About this task >> Once the line with "so that the" is found in the data, output it and each following line exactly, up to and including the line with "[ParseDuration], and the", and nothing before or after.

Entries shown >>
(* ===== verification/Prelude.v ===== *)
(** * A verification of lbsync

    lbsync is an agent that keeps files (certificate bundles, arbitrary blobs)
    at their newest version on a fleet of nodes. Every node runs a reconcile
    loop ([engine]) that, for each kind of resource, reads the node's own copies
    from its provider ([modules/certs], [modules/blob]), reads the cluster's
    copies from a key/value backend ([cluster] on Olric, or [wan] over HTTPS),
    publishes local copies that are strictly newer, applies the newest copy to
    the serving files ([bundle], [atomicfile]), and, if something changed, runs
    a verify-then-reload hook ([hook]) and rolls the files back if that fails.
    [cmd/lbsync/main.go] reads the configuration and puts the parts together.

    ** How the code is modelled

    Pure functions are Rocq functions. Stateful code is in a state monad [M W];
    the engine, the Olric facade and the WAN backend are written over any monad,
    so that the same definitions run on a sequential world, in a world with a
    log of calls, and cut into atomic calls that interleave. Errors are values:
    Go's multiple results are tuples, [(T, error)] with one meaning is [result].
    Integers are [Z]; the agent only compares them, so that no operation can
    overflow, except that times and durations are nanoseconds and [Unix] is
    their quotient. The parsers of numbers work on 64-bit integers with their
    wrap-around written out. Go strings are byte strings. The order in which Go visits a
    map is an argument of the code that does so. Files live in a tree of inodes
    with symbolic links, modes and times, in which every system call can fail or
    write short according to a schedule; random names come from another
    schedule. Fuel is the limit of 40 symbolic links that the kernel has too
    ([max_links]), the length of a string in [TrimSpace], [Fields] and
    [ParseDuration], and the number of arguments in the parser of flags; the
    last two are enough ([load_config_terminates] of [Config]), since every
    step consumes a byte or an argument.

    Parameters stand for code that is not in the repository: Olric's client
    ([Olric], with [OlricLaws]), encoding/gob ([Gob], [GobLaws]), PEM, X.509 and
    SHA-256 ([Crypto]), external commands ([Commands]), the crypto libraries
    behind TLS ([TlsLib], with [CryptoLaws]), envconfig ([EnvConfig]) and
    base64. Each law has an instance, and the theorems with hypotheses are
    applied to concrete worlds.

    ** The files

    - [Prelude]: errors, the state monad, loops, tactics, shared lemmas.
    - [GoStrings], [GoPath], [GoURL]: the parts of Go's strings, strconv,
      path/filepath, net/url and net/http that the sources use.
    - [Version]: Version, Record, Newer and pickNewer of
      internal/engine/engine.go; the order is total and merging is a join.
    - [Metrics]: internal/metrics/metrics.go.
    - [Engine]: the rest of internal/engine/engine.go.
    - [EngineSpec]: the contracts [ReliableKV] and [StableProvider] of the two
      interfaces, and what one tick does on parts that meet them.
    - [EngineTrace]: what one tick does on any parts, whatever fails: the calls
      of cluster and provider, with their arguments, as a function of the
      answers to them.
    - [Interleave]: engines that publish concurrently; safety with exclusive
      locks, and its failure when a lock is given up.
    - [Converge]: the argument for convergence, for any system whose steps join
      a shared store with local copies ([NewestWins]).
    - [Fleet]: any number of nodes on one reliable store converge on the newest
      records and stay there.
    - [Reconcile]: Engine.reconcile with several providers on one disk that do
      not disturb each other.
    - [FileSystem]: the operating system.
    - [GoNumber], [GoFlag]: strconv and time parsers, and the flag package with
      the grammar of the command lines it accepts.
    - [AtomicFile]: internal/atomicfile/atomicfile.go; all-or-nothing writes
      under any failures, restoring, and the refinement of writes to a function
      on trees.
    - [Cert], [Bundle], [Hook], [Discovery]: the packages of the same names.
      [KeyPrivacy]: no failure makes a private key readable by others.
    - [Certs], [Blob]: the two providers; both meet [StableProvider] ([Blob] and
      [CertsStable]), the certs provider since scanning the certbot directory
      does not depend on what the agent writes ([Frame]). [RollbackSpec]: what
      a rollback leaves, exactly, and what it does not undo.
    - [Gobcodec], [Cluster]: internal/gobcodec, internal/cluster; the facade
      meets [ReliableKV]. [MemOlric] is an Olric in memory with failures.
    - [BlobFleet], [Lan]: the fleet theorem instantiated: nodes with the blob
      provider on the Olric facade converge down to the files.
    - [Samples], [LanFaults]: concrete worlds; what goes wrong when calls of
      the cluster fail.
    - [Wan], [WanNet], [WanFleet]: internal/wan/wan.go and handler.go, a network
      of such backends, and a fleet on it: it converges if pushes arrive in
      time, and can stay stale if one is lost.
    - [Refine]: the abstract stores the backends implement, for any calls: one
      shared map (Olric), a map per node kept up to date by joins (HTTPS).
    - [Tls]: internal/wan/tls.go and wan.New. [TestCerts]:
      internal/cert/testutil.go.
    - [Modules], [Main]: internal/module, internal/modules/stubs, the start of
      the modules, and the parts of cmd/lbsync/main.go that build the
      configuration of backend and modules.
    - [Config], [Run]: loadConfig, and run and main of cmd/lbsync/main.go:
      precedence of flags, environment and defaults, and the life of the
      process as a sequence of effects.
    - [Agent], [AgentFleet], [Deploy], [DeploySample]: an agent is the engine
      main builds from a configuration; fleets of agents with both modules
      converge on both backends, down to the files.
      [Collectors]: no update of a collector by an agent panics.
    - [Interrupted]: an agent that is stopped in the middle of a tick.

    ** What the theorems show

    Fleets converge ([Deploy], [Fleet]) because every tick joins the store with
    local copies under a total order ([Version]), because the backends are such
    stores ([Refine]), and because the providers put on disk what they are given
    ([Certs], [Blob], [AtomicFile]). Publishing is safe under interleaving with
    locks ([Interleave]). The configuration is read as documented and the
    process stops what it started ([Config], [Run]). The theorems of
    [LanFaults], [WanFleet], [Interleave], [Certs], [RollbackSpec], [Config],
    [Main] and [Interrupted] about errors show where the code does not keep what its comments or README
    promise.

    ** What is not modelled

    The sockets and timeouts of the HTTP servers and clients (a timeout is a
    request that fails), the arguments of log lines, and the inside of the
    libraries that are parameters. Cancellation of a context is modelled where
    code waits for it ([run_loop], [startMember]) and as an effect of [run]; a
    call of a provider is interrupted only between Apply and Flush
    ([Interrupted]).

    ** What is left

    [Interleave] covers publishing; applying under concurrent changes, and
    interleaved index updates, can be added in the same way. [Run] orders the
    effects of the main goroutine; its interleaving with the goroutine of the
    engine during shutdown is left to [Interrupted]. *)

From Stdlib Require Export ZArith Strings.Byte Strings.Ascii Strings.String.
From stdpp Require Export base tactics gmap strings list list_monad sorting pretty.

#[export] Set Warnings "-clear-no-such-hyp".

Open Scope string_scope.
Open Scope list_scope.

(** ** Go values *)

(** A byte slice. The sources never tell a nil slice from an empty one. *)
Abbreviation bytes := (list Byte.byte).

(** Errors of the operating system that the sources can meet. *)
Inductive errno :=
  | ENOENT | EEXIST | ENOTDIR | EISDIR | ENOTEMPTY | ELOOP | EINVAL | EACCES | EIO.

(** A Go error value: a system error, a sentinel of a package compared by
    identity (such as [olric.ErrKeyNotFound]), a message, or a message that
    wraps another error ([fmt.Errorf] with the verb [%w]). *)
Inductive error :=
  | Errno (e : errno)
  | Sentinel (name : string)
  | Errors (msg : string)
  | Errorf (msg : string) (wrapped : error).

(** [errors.Is]: the chain of wrapped errors contains the target. *)
Fixpoint errors_Is (e : error) (name : string) : bool :=
  match e with
  | Sentinel n => String.eqb n name
  | Errorf _ e' => errors_Is e' name
  | _ => false
  end.

(** [os.IsNotExist]: it looks at the system error itself and does not unwrap
    an error made by [fmt.Errorf]. *)
Definition os_IsNotExist (e : error) : bool :=
  match e with Errno ENOENT => true | _ => false end.

#[export] Instance byte_eq_dec : EqDecision Byte.byte := Byte.byte_eq_dec.
#[export] Instance errno_eq_dec : EqDecision errno.
Proof. solve_decision. Defined.
#[export] Instance error_eq_dec : EqDecision error.
Proof. solve_decision. Defined.

(** ** The state monad

    Stateful code is a function from a world to a result and the next world.
    Code that is generic in its effects (the engine, the cluster facade) is
    written over any [MRet]/[MBind] instance and instantiated with this one. *)

Definition M (W A : Type) : Type := W → A * W.

#[export] Instance M_ret W : MRet (M W) := λ A a w, (a, w).
#[export] Instance M_bind W : MBind (M W) := λ A B f m w, let '(a, w') := m w in f a w'.

(** Reading and replacing the world. *)
Definition get_state {W} : M W W := λ w, (w, w).
Definition put_state {W} (w' : W) : M W unit := λ _, (tt, w').

(** The Go [for] loop over a slice with one accumulator. *)
Fixpoint foldM {m : Type → Type} `{!MRet m, !MBind m} {A B}
    (f : A → B → m A) (a : A) (l : list B) : m A :=
  match l with
  | [] => mret a
  | x :: l' => a' ← f a x; foldM f a' l'
  end.

(** Running a command of one part of the world inside the whole. *)
Definition lift_fst {S T A} (m : M S A) : M (S * T) A :=
  λ w, let '(a, s') := m w.1 in (a, (s', w.2)).
Definition lift_snd {S T A} (m : M T A) : M (S * T) A :=
  λ w, let '(a, t') := m w.2 in (a, (w.1, t')).

Lemma foldM_nil {W A B} (f : A → B → M W A) a (w : W) : foldM f a [] w = (a, w).
Proof. done. Qed.

Lemma foldM_cons {W A B} (f : A → B → M W A) a x l (w : W) :
  foldM f a (x :: l) w = let '(a', w') := f a x w in foldM f a' l w'.
Proof. done. Qed.

Lemma foldM_app {W A B} (f : A → B → M W A) a l1 l2 (w : W) :
  foldM f a (l1 ++ l2) w = let '(a', w') := foldM f a l1 w in foldM f a' l2 w'.
Proof.
  revert a w. induction l1 as [|x l1 IH]; intros a w; [done|].
  rewrite <-app_comm_cons, !foldM_cons. destruct (f a x w). apply IH.
Qed.

(** The rule for a loop: an invariant of the elements done so far. *)
Lemma foldM_inv {W A B} (f : A → B → M W A) (I : list B → A → W → Prop) l :
  (∀ done a x todo w, l = done ++ x :: todo → I done a w →
     let '(a', w') := f a x w in I (done ++ [x]) a' w') →
  ∀ a w, I [] a w → let '(a', w') := foldM f a l w in I l a' w'.
Proof.
  intros Hstep.
  assert (∀ todo done a w, l = done ++ todo → I done a w →
    let '(a', w') := foldM f a todo w in I l a' w') as Hgen.
  { induction todo as [|x todo IH]; intros done a w Hl HI.
    - rewrite app_nil_r in Hl. by subst.
    - rewrite foldM_cons. specialize (Hstep done a x todo w Hl HI).
      destruct (f a x w) as [a' w']. apply (IH (done ++ [x])); [|done].
      by rewrite <-app_assoc. }
  intros a w HI. by apply (Hgen l []).
Qed.

(** ** Tactics *)

(** Unfolds one layer of monadic plumbing in the goal. *)
Ltac unfold_M := unfold mbind, mret, M_bind, M_ret, get_state, put_state.

(** Names the result of the stateful call the goal is waiting for. *)
Ltac step_call E :=
  match goal with
  | |- context [let '(_, _) := ?m ?w in _] => destruct (m w) as [? ?] eqn:E
  end.

(** A command followed by the rest, when the result of the command is known. *)
Lemma bind_run {W A B} (m : M W A) (f : A → M W B) w a w' : m w = (a, w') → (m ≫= f) w = f a w'.
Proof. intros E. unfold mbind, M_bind. by rewrite E. Qed.

(** Runs the first command of the goal, whose result is [E]. *)
Ltac run_bind E := rewrite (bind_run _ _ _ _ _ E); cbn beta iota.

(** Opens existentials and conjunctions of the context. *)
Ltac deex :=
  repeat match goal with
         | H : ex _ |- _ => destruct H
         | H : _ ∧ _ |- _ => destruct H
         end.

(** The hint database of the development. *)
Create HintDb lbsync.

Create Rewrite HintDb lbsync_rw.

#[export] Hint Rewrite @foldM_nil @foldM_cons : lbsync_rw.

(** ** Lists and options shared by the components *)

Lemma elem_of_snoc {A} (x y : A) l : (x ∈ l ++ [y]) ↔ (x ∈ l) ∨ x = y.
Proof. rewrite elem_of_app, list_elem_of_singleton. done. Qed.

Lemma NoDup_mid {A} (l1 l2 : list A) x :
  NoDup (l1 ++ x :: l2) → (x ∉ l1) ∧ (x ∉ l2).
Proof.
  rewrite NoDup_app, NoDup_cons. intros (_ & Hdisj & Hx & _). split; [|done].
  intros Hin. apply (Hdisj x Hin). left.
Qed.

Solution to this problem >>
    so that the same definitions run on a sequential world, in a world with a
    log of calls, and cut into atomic calls that interleave. Errors are values:
    Go's multiple results are tuples, [(T, error)] with one meaning is [result].
    Integers are [Z]; the agent only compares them, so that no operation can
    overflow, except that times and durations are nanoseconds and [Unix] is
    their quotient. The parsers of numbers work on 64-bit integers with their
    wrap-around written out. Go strings are byte strings. The order in which Go visits a
    map is an argument of the code that does so. Files live in a tree of inodes
    with symbolic links, modes and times, in which every system call can fail or
    write short according to a schedule; random names come from another
    schedule. Fuel is the limit of 40 symbolic links that the kernel has too
    ([max_links]), the length of a string in [TrimSpace], [Fields] and
    [ParseDuration], and the number of arguments in the parser of flags; the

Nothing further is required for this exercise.